FEATURES On “Startisha,” Naeem Experiences a Creative Rebirth By Jack Riedy · June 24, 2020

The artist born Naeem Juwan spent the early part of the ‘00s releasing hyper-energetic hip-hop/dance music under the name Spank Rock. His 2006 breakthrough YoYoYoYoYo was a critical and commercial success, and led to collaborations with Santigold, Big Freedia, and Mark Ronson. The music’s energy was based on an ethic Naeem had developed as a kid raised in the Baltimore club scene. “Growing up my entire life, music—you’re supposed to move your ass to it, and you know, put your dick on somebody’s butt on the dance floor,” he laughs. But after years of recording and touring, “I kinda lost the fun in it,” he says. “I wanted to lose a lot of the expectations, and make a habit of just showing up everyday, and letting whatever feelings are with me that day to have a space to express themselves.” 

Those feelings led to an epiphany: “If I’m gonna consider myself a musician,” he thought, “I better start cranking out some love songs.” Startisha represents Naeem’s creative rebirth—his first album released under his birth name. Lyrics that speak of newfound romance and vulnerability pulse through hip-hop and club beats like blood through veins; it’s an emotional level-up from his previous work.

But the greatest distinction between Startisha and Naeem’s older work isn’t thematic, it’s sonic: he’s traded rapping for singing; the results are disarming. The album opens with a cover of “You and I,” but where the 1969 Silver Apples original was a slab of garage psychedelia, Naeem’s version slows the tempo and strips down the arrangement, leaving room for his voice to echo out endlessly as he bellows “We don’t have time for the little things.”

Naeem hasn’t entirely abandoned rapping—he drops a few verses throughout the album, most notably on “Tiger Song” where he invokes Malcolm X and MLK to describe being “born a lover, raised a fighter.” Naeem’s decision to tuck the song away at the end of the album was inspired by Outkast’s Andre 3000, who ended 2003’s The Love Below—where he, too, mostly sang—with a lengthy rap track.

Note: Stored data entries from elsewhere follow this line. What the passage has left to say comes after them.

(** [ContextManglerBase] itself works only at the reserved values: any
    other opaque value is refused by its [unmangle], and an object moved
    off offset 0 has neither an [opaque] value nor a [repr]; all three
    raise [NotImplementedError]. *)
Theorem Base_is_abstract (v o : Z) (args : list Z) :
  v <> 0 -> v <> -1 -> v <> 0xFFFFFFFF -> o <> 0 -> o <> -1 ->
  new KBase v args =
    Raise (mkExn NotImplementedError
             "ContextManglerBase.unmangle is not implemented") /\
  opaque (mkInstance Base o) =
    Raise (mkExn NotImplementedError
             "ContextManglerBase.mangle is not implemented") /\
  __repr__ (mkInstance Base o) =
    Raise (mkExn NotImplementedError
             "ContextManglerBase.mangle is not implemented").
Proof.
  intros Hv0 Hv1 Hv2 Ho0 Ho1.
  unfold __repr__, opaque, ContextManglerBase.opaque, new,
    ContextManglerBase.__init__. cbn [offset self].
  destruct (Z.eqb_spec v 0); [contradiction |].
  destruct (Z.eqb_spec v (-1)); [contradiction |].
  destruct (Z.eqb_spec v 0xFFFFFFFF); [contradiction |].
  destruct (Z.eqb_spec o 0); [contradiction |].
  destruct (Z.eqb_spec o (-1)); [contradiction |].
  repeat split.
Qed.

Lemma Base_is_abstract_witness :
  new KBase 5 [] =
    Raise (mkExn NotImplementedError
             "ContextManglerBase.unmangle is not implemented") /\
  opaque (__iadd__ (mkInstance Base 0) 1) =
    Raise (mkExn NotImplementedError
             "ContextManglerBase.mangle is not implemented").
Proof.
  destruct (Base_is_abstract 5 1 []) as (H1 & H2 & _);
    try discriminate.
  split; [exact H1 | exact H2].
Defined.

(** *** Registration *)

(** The key [register_context_mangler] stores a class under. *)
Definition register_key (mangler : class_obj) : string :=
  lower (if not_name (name mangler) then short_name (cls mangler)
         else default EmptyString (name mangler)).

Lemma register_eq (mangler : class_obj) (m : gmap string class_obj) :
  register_context_mangler mangler m =
  let mangler' :=
    if not_name (name mangler) then mkClass (cls mangler) (Some (__name__ (cls mangler)))
    else mangler in
  (mangler', <[register_key mangler := mangler']> m).
Proof.
  unfold register_context_mangler, register_key, short_name.
  now destruct (not_name (name mangler)).
Qed.

Lemma short_name_not_full k : lower (short_name k) <> lower (__name__ k).
Proof. destruct k; vm_compute; discriminate. Qed.

Lemma manglers_lookup_short k :
  In k decorated -> manglers !! lower (short_name k) = Some (registered k).
Proof.
  cbn. intros [<- | [<- | [<- | [<- | [<- | [<- | []]]]]]]; vm_compute; reflexivity.
Qed.

(** Decorating a class that has no [name] yet gives it its class name,
    and afterwards [find_context_mangler] returns it for the class name
    without the "ContextMangler" prefix, in any letter case, whatever the
    dictionary held before. *)
Theorem register_then_find (k : klass) (m : gmap string class_obj) (s : string) :
  lower s = lower (short_name k) ->
  fst (register_context_mangler (class_def k) m) = registered k /\
  find_context_mangler (snd (register_context_mangler (class_def k) m)) s =
    Ok (registered k).
Proof.
  intros Hs. rewrite register_eq. cbn [fst snd class_def name cls not_name].
  split; [reflexivity |].
  unfold find_context_mangler, register_key. cbn [name cls not_name].
  rewrite Hs, lookup_insert_eq. reflexivity.
Qed.

Lemma register_then_find_witness :
  find_context_mangler (snd (register_context_mangler (class_def KEOR) ∅)) "Eor" =
    Ok (registered KEOR).
Proof.
  apply (register_then_find KEOR ∅ "Eor"). reflexivity.
Defined.

(** Registration touches one key only: a name whose lower-case form is
    not the key of the class being registered is looked up as before; and
    the class is stored under its key even when the key was taken (the
    last registration wins, without an error). *)
Theorem register_other_names (mangler : class_obj) (m : gmap string class_obj)
    (s : string) :
  lower s <> register_key mangler ->
  find_context_mangler (snd (register_context_mangler mangler m)) s =
    find_context_mangler m s /\
  snd (register_context_mangler mangler m) !! register_key mangler =
    Some (fst (register_context_mangler mangler m)).
Proof.
  intros Hs. rewrite register_eq. cbn [fst snd]. split.
  - unfold find_context_mangler. now rewrite lookup_insert_ne by congruence.
  - apply lookup_insert_eq.
Qed.

Lemma register_other_names_witness :
  find_context_mangler
    (snd (register_context_mangler (class_def KBase) manglers)) "Reverse" =
    Ok (registered KReverse) /\
  find_context_mangler
    (snd (register_context_mangler (mkClass KBase (Some "Reverse")) manglers))
    "Reverse" = Ok (mkClass KBase (Some "Reverse")).
Proof.
  split.
  - destruct (register_other_names (class_def KBase) manglers "Reverse") as [H _].
    + discriminate.
    + rewrite H. reflexivity.
  - reflexivity.
Defined.

Lemma register_class_def k (m : gmap string class_obj) :
  register_context_mangler (class_def k) m =
  (registered k, <[lower (short_name k) := registered k]> m).
Proof. reflexivity. Qed.

Lemma register_registered k (m : gmap string class_obj) :
  register_context_mangler (registered k) m =
  (registered k, <[lower (__name__ k) := registered k]> m).
Proof. destruct k; reflexivity. Qed.

(** Decorating a class a second time does not change it but adds a
    second key: the class already has a [name], which is used whole, so
    the class is then found under its full class name as well as under
    the short one. *)
Theorem register_twice (k : klass) (m : gmap string class_obj) :
  let r1 := register_context_mangler (class_def k) m in
  let r2 := register_context_mangler (fst r1) (snd r1) in
  fst r2 = fst r1 /\
  find_context_mangler (snd r2) (short_name k) = Ok (registered k) /\
  find_context_mangler (snd r2) (__name__ k) = Ok (registered k) /\
  find_context_mangler (snd r1) (__name__ k) = find_context_mangler m (__name__ k).
Proof.
  cbn zeta. rewrite register_class_def. cbn [fst snd].
  rewrite register_registered. cbn [fst snd].
  pose proof (short_name_not_full k) as Hne.
  unfold find_context_mangler. repeat split.
  - rewrite lookup_insert_ne by congruence. now rewrite lookup_insert_eq.
  - now rewrite lookup_insert_eq.
  - now rewrite lookup_insert_ne by congruence.
Qed.

(** *** Lower-case keys *)

Lemma keys_lower_empty : keys_lower ∅.
Proof. intros key mangler H. now rewrite lookup_empty in H. Qed.
(** The summary row of a transcript, from the table of lines 67-76. *)
Lemma summary_of_exon_rows
  (float : string -> option spec_float) (x : list gtf_row)
  (tbl : list exon) (cc : gmap string cmp) (T : string) :
  exon_rows float x = Returned tbl ->
  (exon_records T x = [] -> summary tbl cc !! T = None)
  /\ (exon_records T x <> [] ->
      exists row covs,
        summary tbl cc !! T = Some row
        /\ y_length row
           = Frame.wrap64
               (Frame.exact_sum (map (fun r => end_ r - start r + 1)
                                     (exon_records T x)))
        /\ y_exons row
           = Some (Frame.wrap64 (Z.of_nat (List.length (exon_records T x))))
        /\ Forall2 (fun r c =>
             astype_float float (Text.attr_value "cov" (attrs r))
             = Returned c) (exon_records T x) covs
        /\ y_coverage row = Frame.max covs
        /\ (Forall (fun c => c = S754_nan) covs ->
            y_coverage row = S754_nan)
        /\ (Exists Frame.not_nan covs ->
            In (y_coverage row) covs
            /\ forall c, In c covs -> Frame.not_nan c ->
                         SFleb c (y_coverage row) = true)).
Proof.
  intros Hx. pose proof (exon_rows_of_transcript float x tbl T Hx) as HE.
  rewrite summary_lookup. cbn zeta.
  remember (List.filter (fun e => bool_decide (transcript_id e = Some T)) tbl)
    as E' eqn:HE'. clear HE'.
  destruct (built_columns float _ _ HE) as (Hl & He & Hc).
  split.
  - intros HE0. rewrite HE0 in HE. inversion HE. reflexivity.
  - intros HE0. destruct E' as [|e E2].
    { inversion HE as [HE1|]; subst. congruence. }
    eexists _, (map coverage (e :: E2)). split; [reflexivity|].
    unfold y_length, y_exons, y_coverage. cbn [fst snd default].
    rewrite Hl, He, sum_ones, sum_wraps, wrap64_exact_sum_map.
    destruct (max_spec (map coverage (e :: E2))) as [Hnan Hmax].
    repeat split; auto.
    + apply Hmax; assumption.
    + apply Hmax; assumption.
Qed.
(** Closing the tar object being written: its entries stay; when it writes
    where a reader finds them, its file, if it is still in the file system,
    holds exactly them. *)
Lemma close_spec t fo old w :
  writing_ok t fo old w →
  match tarfile_close t true w with
  | (Return _, w') =>
      length (tars w') = S t ∧ tmp_seed w' = tmp_seed w
      ∧ ∃ tf tf0 p, tars w' !! t = Some tf ∧ entries_ok old tf
                ∧ tars w !! t = Some tf0
                ∧ tf_name tf = tf_name tf0 ∧ tf_hidden tf = tf_hidden tf0
                ∧ tf_fileobj tf = fo
                ∧ fo_path <$> objs w' !! fo = Some p
                ∧ (tf_hidden tf = false →
                   read_file (fs w') p = None
                   ∨ read_file (fs w') p = Some (Tar (tf_members tf) false))
                ∧ (∀ k, fs w !! k = None → fs w' !! k = None)
  | (Raise _, w') => w' = w
  end.
Proof.
  intros (Hlen & tf & Ht & <- & Hc & Hok).
  unfold tarfile_close. monad_norm. rewrite bind_run. simpl. rewrite Ht, Hc.
  rewrite bind_run. unfold flush at 1.
  destruct (objs w !! tf_fileobj tf) as [o|] eqn:Ho; [| done].
  destruct (fo_closed o || negb (fo_writable o)); [done |].
  set (tf' := {| tf_fileobj := tf_fileobj tf; tf_extfileobj := tf_extfileobj tf;
                 tf_members := tf_members tf; tf_damaged := tf_damaged tf;
                 tf_closed := true; tf_name := tf_name tf;
                 tf_hidden := tf_hidden tf |}).
  assert (∀ w1, tars w1 = tars w →
                objs w1 = set_pos (tf_fileobj tf) AtEnd (objs w) →
                tmp_seed w1 = tmp_seed w →
                (tf_hidden tf = false →
                 read_file (fs w1) (fo_path o) = None
                 ∨ read_file (fs w1) (fo_path o) = Some (Tar (tf_members tf) false)) →
                (∀ k, fs w !! k = None → fs w1 !! k = None) →
                match (bind (modify (set_tars (λ l, <[t:=tf']> l)))
                         (λ _, if tf_extfileobj tf then ret tt
                               else close_fileobj (tf_fileobj tf))) w1 with
                | (Return _, w') =>
                    length (tars w') = S t ∧ tmp_seed w' = tmp_seed w
                    ∧ ∃ tf1 tf0 p, tars w' !! t = Some tf1 ∧ entries_ok old tf1
                               ∧ Some tf = Some tf0
                               ∧ tf_name tf1 = tf_name tf0
                               ∧ tf_hidden tf1 = tf_hidden tf0
                               ∧ tf_fileobj tf1 = tf_fileobj tf
                               ∧ fo_path <$> objs w' !! tf_fileobj tf = Some p
                               ∧ (tf_hidden tf1 = false →
                                  read_file (fs w') p = None
                                  ∨ read_file (fs w') p
                                    = Some (Tar (tf_members tf1) false))
                               ∧ (∀ k, fs w !! k = None → fs w' !! k = None)
                | (Raise _, w') => w' = w
                end) as Hrest.
  { intros w1 Htars Hobjs Hseed Hread Hframe. rewrite bind_run. simpl.
    assert (fo_path <$> objs w1 !! tf_fileobj tf = Some (fo_path o)) as Hpath.
    { rewrite Hobjs, (set_pos_fmap fo_path) by done. by rewrite Ho. }
    destruct (tf_extfileobj tf).
    - rewrite ret_run. simpl. rewrite length_insert, Htars.
      repeat split; [done.. |].
      exists tf', tf, (fo_path o). rewrite list_lookup_insert_eq by lia.
      change (tf_members tf') with (tf_members tf).
      change (tf_hidden tf') with (tf_hidden tf).
      done.
    - destruct (close_fileobj_run (tf_fileobj tf)
                  (set_tars (λ l, <[t:=tf']> l) w1))
        as (w2 & -> & Ht2 & Hf2 & Hs2 & Ho2).
      rewrite Ht2, Hs2. simpl.
      rewrite length_insert, Htars. repeat split; [done.. |].
      exists tf', tf, (fo_path o). rewrite list_lookup_insert_eq by lia.
      change (tf_members tf') with (tf_members tf).
      change (tf_hidden tf') with (tf_hidden tf).
      rewrite Hf2, Ho2. simpl. done. }
  destruct (fs w !! fo_path o) as [[mode c|mode]|] eqn:Hp; simpl.
  - apply Hrest; simpl; try done.
    + intros Hh. right. unfold read_file, written.
      by rewrite lookup_insert_eq, Hh.
    + intros k Hk. rewrite lookup_insert_ne; [done | congruence].
  - apply Hrest; simpl; try done. left. unfold read_file. by rewrite Hp.
  - apply Hrest; simpl; try done. left. unfold read_file. by rewrite Hp.
Qed.

(** [fileobj.seek(0)] moves a file object and nothing else. *)
Lemma seek0_run i w :
  match seek0 i w with
  | (Return _, w') =>
      tars w' = tars w ∧ fs w' = fs w ∧ tmp_seed w' = tmp_seed w
      ∧ objs w' = set_pos i AtStart (objs w)
  | (Raise _, w') => w' = w
  end.
Proof.
  unfold seek0. monad_norm. rewrite bind_run. simpl.
  destruct (objs w !! i) as [o|]; [| done]. by destruct (fo_closed o).
Qed.

Section Contract.

Variable ext : Collaborators.

Lemma check_input_returns self self1 w w1 :
  _check_input ext self w = (Return self1, w1) →
  w1 = w ∧ self_fileobj self1 = self_fileobj self
  ∧ self_sigmffiles self1 = self_sigmffiles self.
Proof.
  intros Hrun. pose proof (check_input_pure ext self w) as Hp.
  rewrite Hrun in Hp. simpl in Hp. subst w1. split; [done |].
  revert Hrun. unfold _check_input, _ensure_path_has_correct_extension.
  monad_norm. rewrite bind_run.
  destruct (self_path self) as [p|]; simpl.
  - destruct (_ && _); [done |]. rewrite ret_run, bind_run.
    destruct (for_each _ _ w) as [[[]|e] w']; [| done].
    by intros [= <- _].
  - rewrite bind_run.
    destruct (for_each _ _ w) as [[[]|e] w']; [| done].
    by intros [= <- _].
Qed.



End Contract.

(** ** Staging directories *)

Lemma hoare_bind {A B} P (m : M A) (k : A → M B) R Q E :
  hoare P m R E → (∀ a, hoare (R a) (k a) Q E) → hoare P (bind m k) Q E.
Proof.
  intros Hm Hk w Hw. rewrite bind_run. specialize (Hm w Hw).
  destruct (m w) as [[a|e] w']; [| done]. by apply Hk.
Qed.

Lemma preserves_returns {A} I (m : M A) :
  preserves I m → hoare I m (λ _, I) (λ _ _, True).
Proof.
  intros Hm w Hw. specialize (Hm w Hw).
  by destruct (m w) as [[a|e] w'].
Qed.

Lemma preserves_and {A} (I J : World → Prop) (m : M A) :
  preserves I m → preserves J m → preserves (λ w, I w ∧ J w) m.
Proof. intros HI HJ w [? ?]. split; [by apply HI | by apply HJ]. Qed.

Lemma preserves_forall {A B} (I : B → World → Prop) (m : M A) :
  (∀ b, preserves (I b) m) → preserves (λ w, ∀ b, I b w) m.
Proof. intros H w Hw b. by apply H. Qed.

Lemma underscores_inj n m : underscores n = underscores m → n = m.
Proof.
  revert m. induction n as [|n IH]; intros [|m]; simpl; try done.
  intros [= H]. by rewrite (IH m H).
Qed.

Lemma tmp_name_inj n m : tmp_name n = tmp_name m → n = m.
Proof. unfold tmp_name. intros H%(inj _). by apply underscores_inj. Qed.

Lemma tmp_name_no_dot n : Str.contains "." (tmp_name n) = false.
Proof.
  unfold tmp_name. rewrite contains_app. simpl.
  induction n as [|n IH]; simpl; done.
Qed.

Lemma basename_no_slash (p : string) : Str.contains Path.sep (Path.basename p) = false.
Proof.
  induction p as [|x p IH]; simpl; [done |].
  destruct (Str.contains Path.sep p) eqn:Hp; [done |].
  destruct (Ascii.eqb x Path.sep) eqn:Hx; [done |].
  simpl. by rewrite Hx, Hp.
Qed.

Lemma startswith_slash (b : string) :
  Str.startswith b "/" = true → Str.contains Path.sep b = true.
Proof.
  destruct b as [|x b]; simpl; [done |].
  unfold Path.sep. destruct (Ascii.eqb x "/"); [done |]. by destruct b.
Qed.

(** What [join] returns holds every character its second part holds. *)
Lemma join_contains_r c (a b : string) :
  Str.contains c b = true → Str.contains c (Path.join a b) = true.
Proof.
  intros Hb. unfold Path.join.
  destruct (Str.startswith b "/"); [done |].
  destruct (_ || _); rewrite !contains_app, Hb, ?orb_true_r; done.
Qed.

(** And every character its first part holds, unless the second part is
    absolute. *)
Lemma join_contains_l c (a b : string) :
  Str.contains Path.sep b = false →
  Str.contains c a = true → Str.contains c (Path.join a b) = true.
Proof.
  intros Hb Ha. unfold Path.join.
  destruct (Str.startswith b "/") eqn:Hs.
  { apply startswith_slash in Hs. congruence. }
  destruct (_ || _); rewrite !contains_app, Ha; done.
Qed.

Lemma write_file_absent k p c :
  k ≠ p → preserves (absent k) (write_file p c).
Proof.
  intros Hk w Hw. unfold write_file, absent in *.
  repeat case_match; simpl; rewrite ?lookup_insert_ne; done.
Qed.

Lemma set_mode_absent k p mode (m : gmap string Node) :
  m !! k = None → set_mode p mode m !! k = None.
Proof.
  intros Hk. unfold set_mode.
  destruct (m !! p) as [[]|] eqn:Hp; [| | done];
    (rewrite lookup_insert_ne; [done | congruence]).
Qed.

Lemma shutil_copy_absent k src dst :
  Str.contains "." dst = true → Str.contains "." k = false →
  preserves (absent k) (shutil_copy src dst).
Proof.
  intros Hdst Hk w Hw. unfold shutil_copy.
  set (dst' := if os_path_isdir (fs w) dst then _ else _).
  assert (k ≠ dst') as Hne.
  { intros ->. subst dst'. destruct (os_path_isdir (fs w) dst); [| congruence].
    rewrite join_contains_l in Hk; [done | apply basename_no_slash | done]. }
  destruct (fs w !! src) as [[mode c|]|]; [| done..].
  destruct (String.eqb src dst'); [done |].
  pose proof (write_file_absent k dst' c Hne w Hw) as Hw'.
  destruct (write_file dst' c w) as [[[]|e] w']; simpl in *; [| done].
  by apply set_mode_absent.
Qed.

Lemma flush_absent k tf : preserves (absent k) (flush tf).
Proof.
  intros w Hw. unfold flush, absent in *.
  repeat case_match; simpl; try done.
  rewrite lookup_insert_ne; [done | congruence].
Qed.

Lyrically, Naeem alternates personal reflection with global concerns. On “Let Us Rave,” a collaboration with Velvet Negroni, he raps “They should just let us rave/ There will be noise complaints.” The sentiment is still relevant under quarantine—people have begun turning to virtual dance parties for stress relief. But heard in the aftermath of another wave of police killings of Black folks, the lyric takes on another meaning: an expression of queer Black joy, and a reminder of the forces trying to crush it via 911 call.

“We’re in a time where total masculine control over our society has been putting us into a really bad place, and we have really weak leadership because of it,” he says. “I want to be part of the conversation that gives people a different vision of what strength looks like, and what a strong world looks like.” A lyric in “Simulation”—“This ain’t rock n roll, this is patricide”—summarizes that idea, but it’s also a reference to a line on David Bowie’s Diamond Dogs. “Any time I can reference Bowie, I’ma do it,” he laughs.

On “Simulation,” Naeem is joined by Swamp Dogg and Justin Vernon, two members of the larger artistic community Naeem has been working with in recent years. (Vernon named a song on 2019’s i,i after Naeem.) The features on Startisha came about organically enough to quell Naeem’s natural skepticism of the maneuver. “I don’t enjoy consumerism,” he says, “and I feel so many features now only happen to make sure the market is flowing properly.”

Naeem first met Vernon at the latter’s Eaux Claires Festival in 2015; they reconnected at the first PEOPLE Festival in Berlin in 2016, after he was invited by Ryan Olson, musician and producer for Polica. The festival—which prizes experimentalism over commercialism—was an invigorating experience for Naeem. He remembers being awed that Nick Zinner of the Yeah Yeah Yeahs was in attendance, until “you start to realize that the industry itself is really truly soul-sucking and so I think people need a reminder of why they began making music in the first place.” Naeem’s relationship with Vernon was crucial to Startisha’s completion: after initial sessions in Philadelphia and New York, he finished the album at Vernon’s Minneapolis studio and released it on Venom-owned label 37d03d.

Naeem is ready to release Startisha to the world, but he’s feeling some relief that Covid-19 has put the possibility of live performance on pause. “I feel like I can get by writing a song in the studio, but playing live seems terrifying to me,” he laughs. Though performances are a crucial part of the promo cycle, he wants to make sure he has a strong concept before offering a livestream substitute. “Whatever I’m doing for the rest of my life, I want to be sure I have a clear vision for it,” he says. “Not just do it because I have to.”